Spazio anche sugli aiuti previsti dal Recovery Fund, un'opportunità per uscire dalla crisi secondo i commercialisti: "A questo punto è difficile pensare che la ripresa sarà velocissima, il problema è che i danni di lockdown totale o parziale sono pesanti, se un'attività ha perso 100.000 euro del suo patrimonio non può riuscire a recuperarli in tre mesi, ci vorranno anni. Inoltre dovremo fare i conti con una sorta di trasformazione della società e dei consumi, avremo degli effetti in termini di abitudini personali. È una situazione di grande incertezza che determina sfiducia e questo non fa bene all’economia: se c’è fiducia la gente ha facilità di spendere e ha programmi d’investimento, se non c’è fiducia si consuma meno e nelle aziende si riducono i programmi d’investimento,  che poi riassunto è ciò che tenta il Recovery Fund, la questione è se saremo in grado di sfruttarlo; saremo bravi o no a rifondare la nostra economia e in quanto tempo recupereremo i capitali persi?"

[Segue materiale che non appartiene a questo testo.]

(** ** Division *)

Lemma SFdiv_core_bounds m1 e1 m2 e2 :
  0 < m1 -> 0 < m2 ->
  let M0 := Zdigits2 m1 + e1 - (Zdigits2 m2 + e2) in
  let q := fst (fst (SFdiv_core_binary prec emax m1 e1 m2 e2)) in
  let e' := snd (fst (SFdiv_core_binary prec emax m1 e1 m2 e2)) in
  0 <= q /\ e' <= e1 - e2 /\ e' <= Z.max (M0 - 53) (-1074) /\
  Zdigits2 q + e' <= Z.max (M0 + 1) (-1074) /\
  e' <= Z.max (Zdigits2 q + e' - 53) (-1074).
Proof.
  intros P1 P2. cbv zeta. unfold SFdiv_core_binary. rewrite fexp_eq.
  set (d1 := Zdigits2 m1). set (d2 := Zdigits2 m2).
  set (M0 := d1 + e1 - (d2 + e2)).
  set (e' := Z.min (Z.max (M0 - 53) (-1074)) (e1 - e2)).
  set (s := e1 - e2 - e').
  assert (S0 : 0 <= s) by (unfold s, e'; lia).
  set (m' := match s with Z.pos _ => Z.shiftl m1 s | Z0 => m1 | Z.neg _ => 0 end).
  assert (Em : m' = m1 * 2 ^ s).
  { unfold m'. destruct s as [|p|p] eqn:Es; [cbn; lia| |lia].
    now rewrite Z.shiftl_mul_pow2 by lia. }
  assert (P : 0 < 2 ^ s) by (apply Z.pow_pos_nonneg; lia).
  assert (Pm : 0 < m') by (rewrite Em; lia).
  pose proof (Zdigits2_bounds m1 P1) as [L1 U1]. fold d1 in L1, U1.
  pose proof (Zdigits2_bounds m2 P2) as [L2 U2]. fold d2 in L2, U2.
  assert (D1 : 1 <= d1).
  { unfold d1. destruct m1; cbn; lia. }
  assert (D2 : 1 <= d2).
  { unfold d2. destruct m2; cbn; lia. }
  assert (Lm : 2 ^ (d1 + s - 1) <= m').
  { rewrite Em. replace (d1 + s - 1) with (d1 - 1 + s) by lia.
    rewrite Z.pow_add_r by lia. apply Z.mul_le_mono_nonneg_r; lia. }
  assert (Um : m' < 2 ^ (d1 + s)).
  { rewrite Em. rewrite Z.pow_add_r by lia. apply Z.mul_lt_mono_pos_r; lia. }
  pose proof (Z.div_eucl_eq m' m2 ltac:(lia)) as Q.
  pose proof (Z.mod_pos_bound m' m2 P2) as Rb. unfold Z.modulo in Rb.
  destruct (Z.div_eucl m' m2) as [q r]. cbn [fst snd].
  assert (Q0 : 0 <= q) by nia.
  split; [exact Q0|]. split; [unfold e'; lia|]. split; [unfold e'; lia|].
  destruct (Z.eq_dec q 0) as [->|Qn].
  - (* the quotient is below one unit *)
    assert (d1 + s <= d2).
    { destruct (Z_lt_le_dec d2 (d1 + s)) as [G|G]; [|exact G]. exfalso.
      assert (2 ^ d2 <= 2 ^ (d1 + s - 1)) by (apply Z.pow_le_mono_r; lia). lia. }
    cbn [Zdigits2]. unfold e', s, M0 in *. lia.
  - assert (Qp : 0 < q) by lia.
    assert (Uq : Zdigits2 q <= Z.max (d1 + s - d2 + 1) 1).
    { apply Zdigits2_lt_pow; [lia|lia|].
      destruct (Z_lt_le_dec (d1 + s - d2 + 1) 1) as [G|G].
      - replace (Z.max (d1 + s - d2 + 1) 1) with 1 by lia.
        assert (2 ^ (d1 + s) <= 2 ^ d2) by (apply Z.pow_le_mono_r; lia).
        change (2 ^ 1) with 2.
        assert (m' < 2 * m2).
        { assert (2 ^ d2 = 2 * 2 ^ (d2 - 1)).
          { replace d2 with (1 + (d2 - 1)) at 1 by lia.
            rewrite Z.pow_add_r by lia. reflexivity. }
          lia. }
        nia.
      - replace (Z.max (d1 + s - d2 + 1) 1) with (d1 + s - d2 + 1) by lia.
        assert (E2 : 2 ^ (d1 + s) = 2 ^ (d1 + s - d2 + 1) * 2 ^ (d2 - 1)).
        { rewrite <- Z.pow_add_r by lia. f_equal. lia. }
        assert (0 < 2 ^ (d1 + s - d2 + 1)) by (apply Z.pow_pos_nonneg; lia).
        nia. }
    assert (Lq : d1 + s - d2 <= Zdigits2 q).
    { pose proof (Zdigits2_bounds q Qp) as [_ Uq'].
      pose proof (Zdigits2_nonneg q).
      destruct (Z_lt_le_dec (Zdigits2 q) (d1 + s - d2)) as [G|G]; [|exact G].
      exfalso.
      assert (A : 2 ^ (Zdigits2 q) * 2 ^ d2 <= 2 ^ (d1 + s - 1)).
      { rewrite <- Z.pow_add_r by lia. apply Z.pow_le_mono_r; lia. }
      assert (q + 1 <= 2 ^ Zdigits2 q) by lia.
      assert ((q + 1) * m2 <= 2 ^ Zdigits2 q * 2 ^ d2).
      { apply Z.mul_le_mono_nonneg; lia. }
      nia. }
    assert (Gq : d2 <= d1 + s).
    { destruct (Z_lt_le_dec (d1 + s) d2) as [G|G]; [|exact G]. exfalso.
      assert (2 ^ (d1 + s) <= 2 ^ (d2 - 1)) by (apply Z.pow_le_mono_r; lia).
      nia. }
    unfold e', s, M0 in *. lia.
Qed.
(** * sitemap-content-generator: a shallow embedding of [src/scraper.js]

    The development follows the source file top to bottom:
    - [JsString]: the string primitives of the JavaScript runtime that the
      scraper calls ([split], [join], [trim], [endsWith], [toUpperCase], ...)
      and the regular-expression replacements it performs, each written as
      the string function the expression denotes;
    - [Classifier]: [isValidKeyword] and the URL pipeline inside
      [processSitemap] (lines 56-83 of the source);
    - [Processor]: [generateArticle] and [processSitemap] with their retry
      loops, over an explicit world of external answers and an event trace;
    - [Scheduler]: the dispatch loop and the summary step of [main];
    - [Vocabulary]: the predicates and the sample data the statements use.

    Strings are sequences of code units.  The model carries the code units
    that [ascii] offers, 0 to 255.  White space is what [trim] strips
    among them, the no-break space included.  Case mapping is that of
    the ASCII letters, so the text computed for a URL is the text the
    code computes when the URL consists of ASCII code units; statements
    about that text are made for such URLs ([isAscii]).  Statements that
    only use the structure of the pipeline hold for every URL. *)

From stdpp Require Import gmap.
From Stdlib Require Import String Ascii List ZArith Lia Bool Arith DecimalString.
Import ListNotations.

Local Open Scope string_scope.
Local Open Scope list_scope.

(* ===================================================================== *)
(** ** JavaScript string primitives                                       *)
(* ===================================================================== *)

Module JsString.

(** [String.prototype.toUpperCase] / [toLowerCase] on one code unit. *)
Definition isUpper (c : ascii) : bool :=
  let n := nat_of_ascii c in (65 <=? n)%nat && (n <=? 90)%nat.

Definition isLower (c : ascii) : bool :=
  let n := nat_of_ascii c in (97 <=? n)%nat && (n <=? 122)%nat.

Definition isDigit (c : ascii) : bool :=
  let n := nat_of_ascii c in (48 <=? n)%nat && (n <=? 57)%nat.

Definition upperChar (c : ascii) : ascii :=
  if isLower c then ascii_of_nat (nat_of_ascii c - 32) else c.

Definition lowerChar (c : ascii) : ascii :=
  if isUpper c then ascii_of_nat (nat_of_ascii c + 32) else c.

Fixpoint mapChars (f : ascii -> ascii) (s : string) : string :=
  match s with
  | EmptyString => EmptyString
  | String c r => String (f c) (mapChars f r)
  end.

Definition toUpperCase : string -> string := mapChars upperChar.
Definition toLowerCase : string -> string := mapChars lowerChar.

In conclusione, i commercialisti hanno affrontato quella che secondo loro è la più grande incertezza. La fine del blocco licenziamenti: "Il blocco licenziamenti ad oggi è sostenuto dalla cassa integrazione, l’imprenditore non può licenziare ma se non ha lavoro può mettere i dipendenti in cassa integrazione, il costo di quel dipendente è a carico dell’INPS, però il problema è che quando finirà il blocco licenziamenti bisogna vedere se l’imprenditore avrà lavoro. In particolare per le piccole aziende licenziare un dipendente è una vera sofferenza per l’imprenditore, in aziende da 10 o 15 dipendenti questi fanno parte della squadra, sono quasi familiari, si crea un rapporto che non ha nulla a che vedere con le grandi aziende; inoltre non è solo il fatto del dipendente, distruggerebbe un'organizzazione aziendale, distrugge il Know How e deve riorganizzare e riformare i propri dipendenti ad un nuovo tipo di lavoro. Questa è la più grossa incertezza, finiti il blocco licenziamenti e la cassa integrazione, a quel punto le domanda saranno: ho il lavoro? Ho i clienti che mi acquistano i miei prodotti? Ho il lavoro per i miei dipendenti? Potrò non licenziare nessun dipendente? Quest'ultima è una domanda che si pongono tanti datori di lavoro."